Reforma política não pode ser vista como imposição do governo
Porto Alegre (RS), 23/12/2006 – No Rio Grande do Sul para o Natal, o ministro das Relações Institucionais voltou a defender a reforma política e defendeu que ela seja mediada pela OAB, após ampla negociação com os partidos e até a Associação dos Magistrados do Brasil. A OAB poderia até mesmo redigir o texto final da proposta. A intenção do governo é conseguir aprovar no primeiro semestre de 2007.
P - Como estão os entendimentos para a realização da reforma política?

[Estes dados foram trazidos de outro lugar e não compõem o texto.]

(** [enrich] changes no dict but [cfg]. *)
Lemma enrich_keeps req cfg s m :
  cfg <> VRef m -> hs_heap (enrich req cfg s).2 !! m = hs_heap s !! m.
Proof.
  intros Hne. unfold enrich. rewrite (bind_run (S:=state)).
  destruct (dict_get cfg _ _ s) as [r1 s1] eqn:E1.
  assert (s1 = s) as -> by (by rewrite <- (dict_get_state cfg (VStr (ps "port")) (VInt 0) s), E1).
  destruct r1 as [port|e]; cbn [fst snd raise mret PyM_ret modify]; [|done].
  rewrite (bind_run (S:=state)). unfold str_of; cbn [st_heap state_heap].
  destruct (py_str (hs_heap s) port) as [t|e]; cbn [fst snd raise mret PyM_ret modify]; [|done].
  rewrite (bind_run (S:=state)).
  destruct (setitem cfg _ _ s) as [[[]|e] s2] eqn:E2; cbn.
  - rewrite (bind_run (S:=state)). unfold json_dumps_m; cbn [st_heap state_heap].
    destruct (json_dumps (hs_heap s2) cfg) as [j|e]; cbn [fst snd raise mret PyM_ret modify].
    + rewrite setitem_other_hub by done.
      replace s2 with (setitem cfg (VStr (ps "url")) (VStr (make_url req t)) s).2 by (by rewrite E2).
      by rewrite setitem_other_hub.
    + replace s2 with (setitem cfg (VStr (ps "url")) (VStr (make_url req t)) s).2 by (by rewrite E2).
      by rewrite setitem_other_hub.
  - replace s2 with (setitem cfg (VStr (ps "url")) (VStr (make_url req t)) s).2 by (by rewrite E2).
    by rewrite setitem_other_hub.
Qed.

(** ** Configurations of the usual shape

    [models:] maps distinct names to distinct dicts whose attributes are
    scalars ([port], [type], paths, flags). *)
Record entry := Entry { e_name : pystr; e_loc : loc; e_attrs : list (pyval * pyval) }.

Definition models_items (es : list entry) : list (pyval * pyval) :=
  map (fun e => (VStr (e_name e), VRef (e_loc e))) es.

Definition flat_doc (root m : loc) (es : list entry) : heap :=
  <[root := ODict [(VStr (ps "models"), VRef m)]]> (
  <[m := ODict (models_items es)]> (
  insert_all e_loc (fun e => ODict (e_attrs e)) es ∅)).

Definition flat_config (root m : loc) (es : list entry) : Prop :=
  NoDup (map e_name es) /\ NoDup (map e_loc es) /\ root <> m /\
  (root ∉ map e_loc es) /\ (m ∉ map e_loc es) /\ Forall (fun e => flat_items (e_attrs e) = true) es.

(** tmux is installed: every probe gets an exit status. *)
Definition installed (reg : registry) : Prop := forall t, exists rc, reg t = Exited rc.

(** The registry reports the session [svc-<name>]. *)
Definition session_up (reg : registry) (name : pystr) : bool :=
  bool_decide (reg (svc_prefix ++ name) = Exited 0).

(** [cfg.get('port', 0)] *)
Definition configured_port (items : list (pyval * pyval)) : pyval :=
  default (VInt 0) (assoc_lookup (VStr (ps "port")) items).
(** The UTF-8 encoding of a scalar value, the reference the decoder is
    checked against. *)
Definition utf8_encode (c : N) : list N :=
  if bool_decide (c < 128)%N then [c]
  else if bool_decide (c < 2048)%N then [192 + c / 64; 128 + c mod 64]%N
  else if bool_decide (c < 65536)%N then
    [224 + (c / 64) / 64; 128 + (c / 64) mod 64; 128 + c mod 64]%N
  else [240 + ((c / 64) / 64) / 64; 128 + ((c / 64) / 64) mod 64; 128 + (c / 64) mod 64; 128 + c mod 64]%N.

(** ** The regular expression [\x1B(?:[@-Z\\-_]|\[[0-?]*[ -/]*[@-~])] *)

(** [[@-Z\\-_]]: [@] to [Z] and [\] to [_], which leaves out [[]. *)
Definition fe_byte (c : N) : bool := in_range 64 90 c || in_range 92 95 c.
Definition param_byte (c : N) : bool := in_range 48 63 c.   (* [0-?] *)
Definition inter_byte (c : N) : bool := in_range 32 47 c.   (* [ -/] *)
Definition final_byte (c : N) : bool := in_range 64 126 c.  (* [@-~] *)

(** The language of the pattern. *)
Inductive ansi_re : pystr -> Prop :=
  | re_fe c : fe_byte c = true -> ansi_re [27%N; c]
  | re_csi pb ib f :
      Forall (fun c => param_byte c = true) pb -> Forall (fun c => inter_byte c = true) ib ->
      final_byte f = true -> ansi_re (27%N :: 91%N :: pb ++ ib ++ [f]).

(** The length of the longest run of [p] at the start of [s]. *)
Fixpoint span (p : N -> bool) (s : pystr) : nat :=
  match s with
  | c :: r => if p c then S (span p r) else 0
  | [] => 0
  end.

R - Eu já recebi a proposta da OAB, o governo já apresentou a proposta do Conselho de Desenvolvimento Econômico e Social para a OAB, e estou fazendo um convênio com a Associação dos Magistrados do Brasil. Até o fim de janeiro, teremos a contribuição dos partidos políticos da coalizão e, depois, toda essa massa crítica será entregue para todos os partidos com representação no Congresso, para abrir fevereiro com uma discussão elaborada para ver se a gente vota no primeiro semestre.
P - Caberá ao governo o encaminhamento de uma proposta ao Congresso?
R - O governo não vai apresentar uma proposta fechada, porque, na nossa visão, tem que ser uma visão comum do governo com a oposição. Pelo grau de universalidade desse problema, não pode ser tratado entre oposição e governo. Queremos que a OAB exerça uma função mediadora e de monitoramento dos acordos. E o governo dá sustentação institucional e com a sua base parlamentar.
P- Será então da OAB a proposta final sobre a reforma política?
R - A OAB fica como mediadora e ela pode ajudar na redação. Agora essa redação tem que ser produto de um acordo, para que a reforma política não seja vista como uma imposição do governo.
P - Pelos primeiros entendimentos, quais devem ser os pontos principais?
R - Fidelidade partidária, financiamento público da campanha e votação em lista. Em minha opinião, esses são os elementos chaves de uma reforma política e já têm uma certa, não diria consensualidade, mas já têm uma maioria expressiva pelas consultas que eu estou fazendo.
P - Qual a projeção que se faz de maioria no novo Congresso?
R - Nós vamos ter uma maioria confortável. Agora essa maioria confortável nós vamos articulá-la naqueles projetos que forem fundamentais para o governo e acordados no conselho da coalizão. Não vamos utilizá-la de qualquer forma e de maneira arbitrária, porque isso tolhe a liberdade programática dos partidos. Mas nas questões fundamentais acordadas no conselho da coalizão, essa maioria vai se expressar de uma maneira muito clara. A entrevista foi feita por Chico Oliveira e foi publicada na edição de hoje de O Globo (RJ).